◆ What you are asked to do: In the material below, the required lines run from the one containing "intros Hg. pose" through the one containing "directory of the". Copy those lines exactly, ends included, and nothing else.

◆ Data records:
(** The last command: then the clone is complete. *)
Lemma submodule_wp cli g :
  cliOk cli g → cloning g →
  wp cloneMonitor (git_run cli "submodule" ["update"; "--init"])
    (λ err g', match err with
               | None => g' = mkProgress (Some false) false true false (tokens g)
               | Some _ => halted g'
               end) g.
Proof.
  intros Hcli Hg. pose proof Hg as (He & Hs & Hc & Hr). unfold git_run.
  eapply wp_bind_intro with (P := λ res g', match res with
    | inl _ => g' = mkProgress (Some false) false true false (tokens g) | inr _ => halted g' end);
    [|by intros [out|err] g']. apply git_execute_wp; try done.
  - unfold phaseAllows. rewrite He, Hc. by apply other_command.
  - intros out. unfold after. rewrite He. cbn. by rewrite Hs, Hr.
  - intros err err'. unfold after. rewrite He. by cbn.
Qed.

Lemma clone_wp r' g :
  Repository.clonePath r' = Repository.clonePath r → cliOk (Repository.Cli r') g → cloning g →
  wp cloneMonitor (clone c r')
    (λ err g', match err with
               | None => g' = mkProgress (Some false) false true false (tokens g)
               | Some _ => halted g'
               end) g.
Proof.
  intros Hpath Hcli Hg. unfold clone.
  apply wp_andThen; [command|done|]. apply wp_andThen; [command|done|]. apply wp_andThen; [command|done|].
  apply wp_andThen; [|done|].
  { eapply wp_bind_intro with (P := λ b g', match b with inl _ => g' = g | inr _ => halted g' end).
    - destruct (Repository.Branch r'); [done|by apply DefaultBranch_wp].
    - intros [b|err] g' Hg'; [|done]. subst g'. case_match; [command|done]. }
  apply wp_andThen; [|done|].
  { case_match; [|done]. apply wp_andThen; [by apply checkLfsSpace_wp|done|].
    apply wp_andThen; [command|done|]. command. }
  eapply wp_bind_intro; [by apply submodule_wp|]. by intros [err|] g' Hg'.
Qed.

(** The proxy settings, of an existing or a new work tree. *)
Lemma setupProxy_wp r' g :
  cliOk (Repository.Cli r') g → stopped g = false → reported g = false →
  (existing g = Some true ∨ existing g = Some false ∧ cloned g = true) →
  wp cloneMonitor (setupProxy c r') cloneEnds g.
Proof.
  intros Hcli Hs Hr Hd.
  assert (Hends : ∀ err, cloneEnds err g) by (intros err _; naive_solver).
  assert (Hrun : ∀ args, CloneConfig.IsGitProxyEnabled (Cloner.config c) = true → "config" :: args ∈ proxyCommands →
    wp cloneMonitor (git_run (Repository.Cli r') "config" args)
      (λ err g', match err with None => g' = g | Some _ => True end) g).
  { intros args Hen Hin. unfold git_run. eapply wp_bind_intro with
      (P := λ res g', match res with inl _ => g' = g | inr _ => True end); [|by intros [] ?].
    apply git_execute_wp; try done.
    - unfold phaseAllows. by destruct Hd as [->|[-> ->]].
    - intros out. unfold after. by destruct Hd as [->|[-> _]]. }
  unfold setupProxy. destruct (CloneConfig.IsGitProxyEnabled _) eqn:Hen; cbn -[git_run]; [|done].
  assert (Hin : ["config"; "http.proxy"; proxyURL c] ∈ proxyCommands ∧
                ["config"; "http.sslVerify"; "false"] ∈ proxyCommands)
    by (unfold proxyCommands; rewrite Hen; set_solver). destruct Hin as [Hin1 Hin2].
  eapply wp_bind_intro; [by apply Hrun|]. intros [err|] g' Hg'; [by intros ?|]. cbn in Hg'. subst g'.
  eapply wp_mono; [by apply Hrun|]. intros [err|] g'; [by intros _ ?|by intros ->].
Qed.

Lemma getAccessToken_wp g :
  cloning g →
  wp cloneMonitor (getAccessToken c (Repository.Provider r))
    (λ token g', cloning g' ∧ tokens g ⊆ tokens g' ∧
       match token with inl t => t = "" ∨ t ∈ tokens g' | inr _ => True end) g.
Proof.
  intros Hg. pose proof Hg as (He & Hs & Hc & Hr). unfold getAccessToken.
  destruct (findProvider _ _) as [p|] eqn:Hp; [|by cbn; auto]. destruct (url_Parse _); [|by cbn].
  cbn. split; [by eauto|]. intros res _. split; [done|]. split; [set_solver|].
  destruct res as [[code [body|err]]|err]; cbn; [|by destruct (code =? 200)%Z|done].
  destruct (code =? 200)%Z; cbn; [|done]. right. set_solver.
Qed.

(** C27: Setting up a repository follows the protocol: git is run only in the
    directory of the repository; an existing work tree only gets its proxy
    settings; a new one is initialised and cloned, the set-up stops at the
    first command that fails, and the proxy is set up only after the clone is
    complete; access tokens are only asked of the URL of the repository's
    provider, only tokens that came back are handed to git, and the user name
    [oauth2] only for a user who is signed in; the only file written is the
    report of a failed clone, after which git is not run again.  A set-up
    that ends without an error has found or completed the clone, or reported
    its failure, and the cloner does not crash. *)
Theorem clone_protocol :
  Repository.Cli r = GitCli.mk (Repository.clonePath r) "" "" →
  wp cloneMonitor (execute c r) cloneEnds fresh.
Proof.
  intros Hcli. assert (Hok : ∀ g, cliOk (Repository.Cli r) g) by (intros g; by rewrite Hcli).
  assert (Hcloned : ∀ r' g, cliOk (Repository.Cli r') g → existing g = Some false → stopped g = false →
    reported g = false → cloned g = true → wp cloneMonitor (setupProxy c r') cloneEnds g)
    by (intros; apply setupProxy_wp; auto).
  unfold execute, Exists, git_execute. rewrite Hcli. cbn -[setupProxy getAccessToken initializeRepository clone].
  split; [split_and!; try done; split_and!; cbn; by try intros ? []|]. intros res _.
  set (found := match _ with inl _ => _ | inr _ => _ end).
  match goal with |- wp _ _ _ ?g0 => replace g0 with (mkProgress (Some found) false false false []) by (by destruct res) end.
  clearbody found. destruct found; [by apply setupProxy_wp; auto|]. set (g := mkProgress _ _ _ _ _).
  eapply wp_bind_intro with (P := λ token g', cloning g' ∧
    match token with inl t => t = "" ∨ t ∈ tokens g' | inr _ => True end).
  { case_match; [|by split; [|left]]. eapply wp_mono; [by apply getAccessToken_wp|]. naive_solver. }
  intros token g1 [Hg1 Htok]. set (t := match token with inl t => t | inr _ => "" end).
  assert (Ht : t ≠ "" → t ∈ tokens g1) by (unfold t; destruct token; naive_solver).
  clearbody t. clear token Htok g.
  eapply wp_bind_intro; [by apply initializeRepository_wp|]. intros [err|] g2 Hg2; cbn in Hg2; [by cbn; unfold cloneEnds|]. subst g2.
  set (r' := Repository.with_Cli _ _).
  assert (Hr' : ∀ g, tokens g = tokens g1 → cliOk (Repository.Cli r') g).
  { intros g Hgt. unfold cliOk. cbn. rewrite Hgt. split; [done|]. split; [|done].
    destruct (User.IsAnonymous _) eqn:Ha; [done|]. destruct (t =s ""); by cbn. }
  eapply wp_bind_intro; [by apply (clone_wp r'); [|apply Hr'|]|]. intros [err|] g2 Hg2; cbn in Hg2.
  - destruct Hg2 as [? ?]. cbn. split; [done|]. intros [err'|] _; [by intros ?|]. intros _. by right; right.
  - subst g2. apply Hcloned; by try apply Hr'.
Qed.
End Protocol.

(** ** Loading the numbered variables *)

(** A monitor that allows everything: partial correctness with panics. *)
Definition anyMonitor {E} : Monitor E unit :=
  {| allowed R e _ := True; rely R e _ _ := True; next R e _ s := s; panic_ok _ := True |}.

Lemma app_inj_suffix (s t u : string) : s +:+ u = t +:+ u → s = t.
Proof.
  intros Heq. assert (Hl : String.length s = String.length t).
  { apply (f_equal String.length) in Heq. rewrite !Strings.length_app in Heq. lia. }
  revert t Heq Hl. induction s as [|a s IH]; intros [|b t] Heq Hl; try done.
  rewrite !Strings.app_cons in Heq. injection Heq as -> Heq. f_equal. apply IH; [done|]. cbn in Hl. lia.
Qed.

#[global] Instance repositoryVar_inj : Inj (=) (=) repositoryVar.
Proof. intros i j H. unfold repositoryVar in H. apply (inj _) in H. apply app_inj_suffix in H. by apply (inj pretty). Qed.

#[global] Instance providerVar_inj : Inj (=) (=) providerVar.
Proof. intros i j H. unfold providerVar in H. apply (inj _) in H. apply app_inj_suffix in H. by apply (inj pretty). Qed.

(** Distinct variables: no more of them than the environment has. *)
Lemma numbered_bound (env : gmap string string) (name : nat → string) `{!Inj (=) (=) name} n :
  (∀ j, (j < n)%nat → is_Some (env !! name j)) → (n ≤ size env)%nat.
Proof.
  intros Hall. assert (Hsub : (list_to_set (name <$> seq 0 n) : gset string) ⊆ dom env).
  { intros k. rewrite elem_of_list_to_set, list_elem_of_fmap. intros (j & -> & Hj%elem_of_seq).
    apply elem_of_dom. apply Hall. lia. }
  apply subseteq_size in Hsub. rewrite size_dom in Hsub. rewrite size_list_to_set in Hsub.
  - by rewrite length_fmap, length_seq in Hsub.
  - apply NoDup_fmap_2; [done|]. apply NoDup_seq.
Qed.

Lemma loadFrom_wp {A} (env : Env) (name : nat → string) `{!Inj (=) (=) name} (decode : string → Prog Sys A)
    (P : string → A → Prop) fuel i :
  (∀ val, wp anyMonitor (decode val) (λ x _, P val x) tt) →
  (∀ j, (j < i)%nat → is_Some (env !! name j)) → (size env < fuel + i)%nat →
  wp anyMonitor (loadFrom env name decode fuel i)
    (λ res _, ∃ l, res = Some l ∧ env !! name (i + length l)%nat = None ∧
       ∀ k x, l !! k = Some x → ∃ val, env !! name (i + k)%nat = Some val ∧ P val x) tt.
Proof.
  intros Hdec. revert i. induction fuel as [|fuel IH]; intros i Hall Hsize.
  { destruct (Nat.lt_irrefl i). exact (Nat.le_lt_trans _ _ _ (numbered_bound env name i Hall) Hsize). }
  cbn. destruct (env !! name i) as [val|] eqn:Hi; [|cbn; by exists []; rewrite Nat.add_0_r].
  eapply wp_bind_intro; [apply Hdec|]. intros x [] Hx. cbn. eapply wp_bind_intro; [apply (IH (S i))|].
  - intros j Hj. destruct (decide (j = i)) as [->|]; [by rewrite Hi|]. apply Hall. lia.
  - lia.
  - intros res [] (l & -> & Hend & Hl). exists (x :: l). cbn. split; [done|]. rewrite Nat.add_succ_r. split; [done|].
    intros [|k] y; cbn; intros Hy; [simplify_eq; rewrite Nat.add_0_r; eauto|].
    rewrite Nat.add_succ_r. by apply (Hl k).
Qed.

◆ Output of the task:
  intros Hg. pose proof Hg as (He & Hs & Hc & Hr). unfold getAccessToken.
  destruct (findProvider _ _) as [p|] eqn:Hp; [|by cbn; auto]. destruct (url_Parse _); [|by cbn].
  cbn. split; [by eauto|]. intros res _. split; [done|]. split; [set_solver|].
  destruct res as [[code [body|err]]|err]; cbn; [|by destruct (code =? 200)%Z|done].
  destruct (code =? 200)%Z; cbn; [|done]. right. set_solver.
Qed.

(** C27: Setting up a repository follows the protocol: git is run only in the
    directory of the repository; an existing work tree only gets its proxy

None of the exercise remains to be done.